Feature #18838
closedAvoid swallowing regexp escapes in the lexer
Description
According to Regexp#source
documentation:
Returns the original string of the pattern.
/ab+c/ix.source #=> "ab+c"
Note that escape sequences are retained as is.
/\x20\+/.source #=> "\\x20\\+"
It works well but backslash (/) is processed in different way by different regexp literal forms.
Examples:
/\//.source # => "/"
%r/\//.source # => "/"
%r{\/}.source # => "\\/"
Expected result - in all the cases result is the same.
Moreover as documentation states - escape sequences are retained as is
. So I would say that only %r{}
works properly.
The issue was reported here https://github.com/oracle/truffleruby/issues/2569.
Updated by jeremyevans0 (Jeremy Evans) over 2 years ago
- Tracker changed from Bug to Feature
- Subject changed from Regexp#source behaves inconsistently with / to Avoid swallowing regexp escapes in the lexer
- ruby -v deleted (
3.0.3) - Backport deleted (
2.7: UNKNOWN, 3.0: UNKNOWN, 3.1: UNKNOWN)
In the /\//
and %r/\//
cases, the regexp source is transformed from \/
to /
in the lexer (tokadd_string
) before it even hits the parser, let alone the regexp engine. From a regexp perspective, /\//
and %r/\//
are treated as Regexp.new('/')
, and %r{\/}
as Regexp.new('\/')
.
Regexp#source should provide the source of the regexp, not necessarily the source as given in the source code. The statement escape sequences are retained as is
refers to Regexp escape sequences, and the \
in /\//
and %r/\//
is not a regexp escape sequence, but a lexer escape sequence (similar to %/\//
or %s/\//
). This issue is not related to /
specifically, it occurs for most terminators: %r,\,,.source # => ","
Note that in cases where escaping would actually change regexp behavior, the lexer doesn't swallow the escape character: %r$\$$.source # => "\\$"

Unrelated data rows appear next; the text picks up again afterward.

(** * Camera / viewport engine of graph-explorer

    A shallow embedding of the pan-and-zoom canvas of the repository:

    - the camera-based component (pure helpers [screenToCanvas],
      [canvasToScreen], [panCamera], [zoomCamera], its wheel handler and the
      transform its draw effect installs),
    - the incremental component of [src/Canvas.tsx], which composes
      [translate]/[scale] calls on a persistent 2D context and tracks
      [viewportTopLeft] and [scale] by hand,
    - the later version of the incremental component, with touch handlers
      and a second wheel sensitivity.

    Two readings of TypeScript's [number] are used.

    [number] is the exact reading: a rational, or the single value [NaN]
    that a division by zero produces and every later operation propagates.
    It has no rounding, no overflow and no underflow, and it does not tell
    [Infinity] from [NaN].  What is proved over it is a statement about the
    formulas of the program over exact arithmetic; a result that is meant
    to hold of the running program is stated so that rounding cannot enter
    it, or says that it is about exact arithmetic.

    [Double] is the arithmetic the program runs on, IEEE 754 binary64.  The
    camera helpers and the transform bookkeeping of the incremental
    component are written out over it as well, and the places where the
    program departs from the exact reading are evaluated there. *)

From Stdlib Require Import ZArith QArith Qcanon Bool List Lia.
From Stdlib Require PrimFloat.
Import ListNotations.

Local Open Scope Qc_scope.

(** ** Numbers

    The exact reading of a JavaScript number.  [Fin q] is the real number
    [q]; [NaN] is what a division by zero gives, and it absorbs every later
    operation.  The operations neither round nor overflow, and
    [+Infinity], [-Infinity] and [NaN] are one value. *)

Inductive number : Type :=
| Fin (q : Qc)
| NaN.

Declare Scope number_scope.
Delimit Scope number_scope with num.
Bind Scope number_scope with number.

Definition nadd (a b : number) : number :=
  match a, b with
  | Fin x, Fin y => Fin (x + y)
  | _, _ => NaN
  end.

Definition nsub (a b : number) : number :=
  match a, b with
  | Fin x, Fin y => Fin (x - y)
  | _, _ => NaN
  end.

Definition nmul (a b : number) : number :=
  match a, b with
  | Fin x, Fin y => Fin (x * y)
  | _, _ => NaN
  end.

Definition ndiv (a b : number) : number :=
  match a, b with
  | Fin x, Fin y => if Qc_eq_dec y 0 then NaN else Fin (x / y)
  | _, _ => NaN
  end.

Definition nneg (a : number) : number :=
  match a with
  | Fin x => Fin (- x)
  | NaN => NaN
  end.

(** Comparisons involving a non-finite value are false, as [NaN < x] is. *)
Definition nlt (a b : number) : Prop :=
  match a, b with
  | Fin x, Fin y => x < y
  | _, _ => False
  end.

Definition nle (a b : number) : Prop :=
  match a, b with
  | Fin x, Fin y => x <= y
  | _, _ => False
  end.

Definition isFinite (a : number) : bool :=
  match a with
  | Fin _ => true
  | NaN => false
  end.

Definition number_eqb (a b : number) : bool :=
  match a, b with
  | Fin x, Fin y => Qc_eq_bool x y
  | NaN, NaN => true
  | _, _ => false
  end.

Infix "+" := nadd : number_scope.
Infix "-" := nsub : number_scope.
Infix "*" := nmul : number_scope.
Infix "/" := ndiv : number_scope.
Notation "- a" := (nneg a) : number_scope.
Infix "<" := nlt : number_scope.
Infix "<=" := nle : number_scope.

(** Integer and decimal literals of the source. *)
Definition qz (n : Z) : Qc := Q2Qc (inject_Z n).
Definition lit (n : Z) : number := Fin (Q2Qc (inject_Z n)).
Definition frac (n : Z) (d : positive) : number := Fin (Q2Qc (n # d)).

Local Open Scope number_scope.

(** ** Points and cameras

    The fields [x], [y], [z] of a camera are [cx], [cy], [cz] here. *)

Record Point : Type := mkPoint { x : number; y : number }.

Record Camera : Type := mkCamera { cx : number; cy : number; cz : number }.

Definition ORIGIN : Point := {| x := lit 0; y := lit 0 |}.

Definition Point_eqb (p q : Point) : bool :=
  number_eqb (x p) (x q) && number_eqb (y p) (y q).

Definition Camera_eqb (c d : Camera) : bool :=
  number_eqb (cx c) (cx d) && number_eqb (cy c) (cy d)
  && number_eqb (cz c) (cz d).

(** ** The camera-based component *)

Module CameraCanvas.

Definition TOUCHPAD_ZOOM_SENS : number := lit 200.
Definition TOUCHPAD_PAN_SENS : number := lit 1.

Definition screenToCanvas (point : Point) (camera : Camera) : Point :=
  {| x := x point / cz camera - cx camera;
     y := y point / cz camera - cy camera |}.

Definition canvasToScreen (point : Point) (camera : Camera) : Point :=
  {| x := (x point + cx camera) * cz camera;
     y := (y point + cy camera) * cz camera |}.

Definition panCamera (camera : Camera) (dx dy : number) : Camera :=
  {| cx := cx camera - dx / cz camera;
     cy := cy camera - dy / cz camera;
     cz := cz camera |}.

Definition zoomCamera (camera : Camera) (point : Point) (dz : number)
  : Camera :=
  let zoom := cz camera - dz * cz camera in
  let p1 := screenToCanvas point camera in
  let p2 := screenToCanvas point
              {| cx := cx camera; cy := cy camera; cz := zoom |} in
  {| cx := cx camera + (x p2 - x p1);
     cy := cy camera + (y p2 - y p1);
     cz := zoom |}.

(** The initial state of the component, [{ ...ORIGIN, z: 1 }]. *)
Definition initialCamera : Camera :=
  {| cx := x ORIGIN; cy := y ORIGIN; cz := lit 1 |}.

(** The fields of a wheel event the handler reads. *)
Record WheelEvent : Type := mkWheel {
  clientX : number;
  clientY : number;
  deltaX : number;
  deltaY : number;
  ctrlKey : bool
}.

Definition handleWheel (e : WheelEvent) (camera : Camera) : Camera :=
  if ctrlKey e then
    zoomCamera camera {| x := clientX e; y := clientY e |}
      (deltaY e / TOUCHPAD_ZOOM_SENS)
  else
    panCamera camera (deltaX e * TOUCHPAD_PAN_SENS)
      (deltaY e * TOUCHPAD_PAN_SENS).

End CameraCanvas.

(** ** The program on binary64

    The helpers of the camera-based component once more, on the doubles the
    program computes with; [/], [*], [+] and [-] are the correctly rounded
    IEEE 754 operations. *)

Module Double.
Import PrimFloat.
Local Open Scope float_scope.

Record Point : Type := mkPoint { x : float; y : float }.

Record Camera : Type := mkCamera { cx : float; cy : float; cz : float }.

Definition screenToCanvas (point : Point) (camera : Camera) : Point :=
  {| x := x point / cz camera - cx camera;
     y := y point / cz camera - cy camera |}.

Definition panCamera (camera : Camera) (dx dy : float) : Camera :=
  {| cx := cx camera - dx / cz camera;
     cy := cy camera - dy / cz camera;
     cz := cz camera |}.

Definition zoomCamera (camera : Camera) (point : Point) (dz : float)
  : Camera :=
  let zoom := cz camera - dz * cz camera in
  let p1 := screenToCanvas point camera in
  let p2 := screenToCanvas point
              {| cx := cx camera; cy := cy camera; cz := zoom |} in
  {| cx := cx camera + (x p2 - x p1);
     cy := cy camera + (y p2 - y p1);
     cz := zoom |}.

(** The part of the incremental component that decides the transform, on
    doubles at a device pixel ratio of 1: the matrix of the 2D context with
    [scale] and [translate], the hand-tracked state, the wheel handler, the
    handlers of a drag and the layout effect that applies it.  The context
    is stored throughout, and the redraw, which restores the transform it
    finds, is left out. *)

Record Matrix : Type := mkMatrix {
  ma : float; mb : float; mc : float; md : float; me : float; mf : float
}.

Definition identityMatrix : Matrix :=
  {| ma := 1; mb := 0; mc := 0; md := 1; me := 0; mf := 0 |}.

Definition ctx_scale (m : Matrix) (sx sy : float) : Matrix :=
  if is_finite sx && is_finite sy then
    {| ma := ma m * sx; mb := mb m * sx;
       mc := mc m * sy; md := md m * sy;
       me := me m; mf := mf m |}
  else m.

Definition ctx_translate (m : Matrix) (tx ty : float) : Matrix :=
  if is_finite tx && is_finite ty then
    {| ma := ma m; mb := mb m; mc := mc m; md := md m;
       me := ma m * tx + mc m * ty + me m;
       mf := mb m * tx + md m * ty + mf m |}
  else m.

Record View : Type := mkView {
  transform : Matrix;
  scale : float;
  offset : Point;
  lastOffsetRef : Point;
  viewportTopLeft : Point;
  mousePos : Point;
  lastMousePosRef : Point
}.

Definition diffPoints (a b : Point) : Point :=
  {| x := x a - x b; y := y a - y b |}.

Definition addPoints (a b : Point) : Point :=
  {| x := x a + x b; y := y a + y b |}.

Definition scalePoint (a : Point) (scalar : float) : Point :=
  {| x := x a / scalar; y := y a / scalar |}.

It's fairly simple to remove this behavior from the lexer just by deleting code:
diff --git a/parse.y b/parse.y
index 167f064b31..523d5a85b3 100644
--- a/parse.y
+++ b/parse.y
@@ -7130,19 +7130,6 @@ tokadd_mbchar(struct parser_params *p, int c)
return c;
}
-static inline int
-simple_re_meta(int c)
-{
- switch (c) {
- case '$': case '*': case '+': case '.':
- case '?': case '^': case '|':
- case ')': case ']': case '}': case '>':
- return TRUE;
- default:
- return FALSE;
- }
-}
-
static int
parser_update_heredoc_indent(struct parser_params *p, int c)
{
@@ -7277,10 +7264,6 @@ tokadd_string(struct parser_params *p,
}
}
- if (c == term && !simple_re_meta(c)) {
- tokadd(p, c);
- continue;
- }
pushback(p, c);
if ((c = tokadd_escape(p, enc)) < 0)
return -1;
However, it breaks 3 tests in test_regexp.rb
: test_source_unescaped
, test_source
, and test_equal
. It also breaks a couple of specs, Literal Regexps supports escaping characters when used as a terminator
and Regexp#source will remove escape characters
.
Since the current behavior is clearly by design in the tests and specs, I can safely conclude this is not a bug, or at most, it is a minor documentation bug (I'll update the documentation). Switching to feature request. I'll add this the list of tickets to review at the next developer meeting, since while I'm not in favor of making the change, I do think this issue warrants discussion.
Updated by jeremyevans (Jeremy Evans) over 2 years ago
- Status changed from Open to Closed
Applied in changeset git|596f4b0d3ab8bc2559a52396d3a29ce62e6a3694.
Document that Regexp#source does not retain lexer escapes
Related to [Feature #18838]
Updated by mame (Yusuke Endoh) over 2 years ago
Agreed with Jeremy. There is the same "inconsistency" in a string literal, but this is clearly by design.
puts 'foo\'bar' #=> foo'bar
puts %q'foo\'bar' #=> foo'bar
puts %q{foo\'bar} #=> foo\'bar
Updated by andrykonchin (Andrew Konchin) over 2 years ago
Thank you for clarification.